- [INSTRUCTIONS FOR THE TASK]:
Restrict the output to the lines below starting at the one that contains "[resume]. apply run_alone_finished." and ending at the one that contains "[fetch_and_filter_deals_internal]. *)", and restate them word for word, both ends included.

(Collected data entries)
►
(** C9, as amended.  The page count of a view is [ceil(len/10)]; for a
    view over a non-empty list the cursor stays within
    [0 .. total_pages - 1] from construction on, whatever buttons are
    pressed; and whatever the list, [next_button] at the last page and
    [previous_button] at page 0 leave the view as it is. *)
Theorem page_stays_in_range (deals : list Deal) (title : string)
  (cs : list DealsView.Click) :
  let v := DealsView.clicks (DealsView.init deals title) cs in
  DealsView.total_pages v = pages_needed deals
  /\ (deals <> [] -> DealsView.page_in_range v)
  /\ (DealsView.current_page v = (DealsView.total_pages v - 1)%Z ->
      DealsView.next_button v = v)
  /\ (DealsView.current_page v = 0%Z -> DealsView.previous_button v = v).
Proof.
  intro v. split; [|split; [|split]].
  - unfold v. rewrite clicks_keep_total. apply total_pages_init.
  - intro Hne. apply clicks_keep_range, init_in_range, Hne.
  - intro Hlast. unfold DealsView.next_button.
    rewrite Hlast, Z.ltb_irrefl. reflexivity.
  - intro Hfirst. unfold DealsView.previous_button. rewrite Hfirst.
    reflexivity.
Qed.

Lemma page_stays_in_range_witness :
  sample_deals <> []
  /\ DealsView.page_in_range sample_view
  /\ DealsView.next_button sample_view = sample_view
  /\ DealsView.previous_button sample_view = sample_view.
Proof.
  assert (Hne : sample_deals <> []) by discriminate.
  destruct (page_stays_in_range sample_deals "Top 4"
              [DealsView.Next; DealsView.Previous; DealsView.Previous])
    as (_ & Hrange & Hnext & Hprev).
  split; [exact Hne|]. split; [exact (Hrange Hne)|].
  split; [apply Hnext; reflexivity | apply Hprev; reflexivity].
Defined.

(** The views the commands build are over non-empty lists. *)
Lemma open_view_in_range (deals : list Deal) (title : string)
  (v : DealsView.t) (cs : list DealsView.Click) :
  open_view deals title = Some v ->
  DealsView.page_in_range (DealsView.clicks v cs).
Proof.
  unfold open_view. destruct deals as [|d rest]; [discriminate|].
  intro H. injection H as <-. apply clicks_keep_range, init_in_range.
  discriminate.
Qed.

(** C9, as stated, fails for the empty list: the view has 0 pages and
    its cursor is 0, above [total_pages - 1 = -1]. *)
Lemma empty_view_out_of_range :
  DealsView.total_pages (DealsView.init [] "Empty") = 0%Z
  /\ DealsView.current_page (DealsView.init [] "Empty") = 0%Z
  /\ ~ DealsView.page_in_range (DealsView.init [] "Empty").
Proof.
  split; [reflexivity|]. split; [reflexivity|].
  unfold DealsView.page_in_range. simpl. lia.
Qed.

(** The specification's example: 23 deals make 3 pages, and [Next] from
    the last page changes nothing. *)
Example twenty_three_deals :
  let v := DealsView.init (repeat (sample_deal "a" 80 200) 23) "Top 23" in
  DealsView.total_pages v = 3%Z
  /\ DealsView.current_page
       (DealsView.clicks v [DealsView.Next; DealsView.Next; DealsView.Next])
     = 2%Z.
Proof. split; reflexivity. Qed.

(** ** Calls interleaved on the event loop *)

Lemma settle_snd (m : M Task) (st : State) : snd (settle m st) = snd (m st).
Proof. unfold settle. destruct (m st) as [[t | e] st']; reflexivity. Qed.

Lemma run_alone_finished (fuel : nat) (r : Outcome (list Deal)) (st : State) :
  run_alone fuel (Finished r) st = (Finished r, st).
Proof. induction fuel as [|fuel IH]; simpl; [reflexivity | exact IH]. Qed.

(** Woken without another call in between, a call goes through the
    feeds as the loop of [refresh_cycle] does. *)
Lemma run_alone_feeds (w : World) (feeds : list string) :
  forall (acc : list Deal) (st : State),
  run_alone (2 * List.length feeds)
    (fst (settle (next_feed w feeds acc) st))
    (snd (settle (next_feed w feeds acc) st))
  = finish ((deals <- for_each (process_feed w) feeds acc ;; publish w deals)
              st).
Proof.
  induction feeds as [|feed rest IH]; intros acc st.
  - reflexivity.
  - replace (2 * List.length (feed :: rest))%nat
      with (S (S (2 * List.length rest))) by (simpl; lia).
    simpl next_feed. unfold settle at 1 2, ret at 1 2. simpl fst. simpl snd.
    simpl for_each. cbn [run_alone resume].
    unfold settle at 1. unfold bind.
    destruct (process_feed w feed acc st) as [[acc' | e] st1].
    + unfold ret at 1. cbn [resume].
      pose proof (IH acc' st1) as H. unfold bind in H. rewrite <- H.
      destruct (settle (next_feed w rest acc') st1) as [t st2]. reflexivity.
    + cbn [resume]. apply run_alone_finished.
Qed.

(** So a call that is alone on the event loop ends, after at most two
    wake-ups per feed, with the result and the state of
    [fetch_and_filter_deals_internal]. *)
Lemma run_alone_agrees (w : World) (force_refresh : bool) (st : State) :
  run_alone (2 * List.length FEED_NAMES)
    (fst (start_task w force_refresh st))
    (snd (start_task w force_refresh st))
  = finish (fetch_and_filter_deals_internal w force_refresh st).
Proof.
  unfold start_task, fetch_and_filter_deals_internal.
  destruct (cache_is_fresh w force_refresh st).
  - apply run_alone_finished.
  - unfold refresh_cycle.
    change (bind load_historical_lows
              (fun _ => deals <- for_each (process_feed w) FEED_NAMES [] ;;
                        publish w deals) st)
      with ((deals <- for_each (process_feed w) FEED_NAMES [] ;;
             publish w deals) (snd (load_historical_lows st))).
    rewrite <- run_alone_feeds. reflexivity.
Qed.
◄
- [YOUR SOLUTION]:
    + cbn [resume]. apply run_alone_finished.
Qed.

(** So a call that is alone on the event loop ends, after at most two
    wake-ups per feed, with the result and the state of
    [fetch_and_filter_deals_internal]. *)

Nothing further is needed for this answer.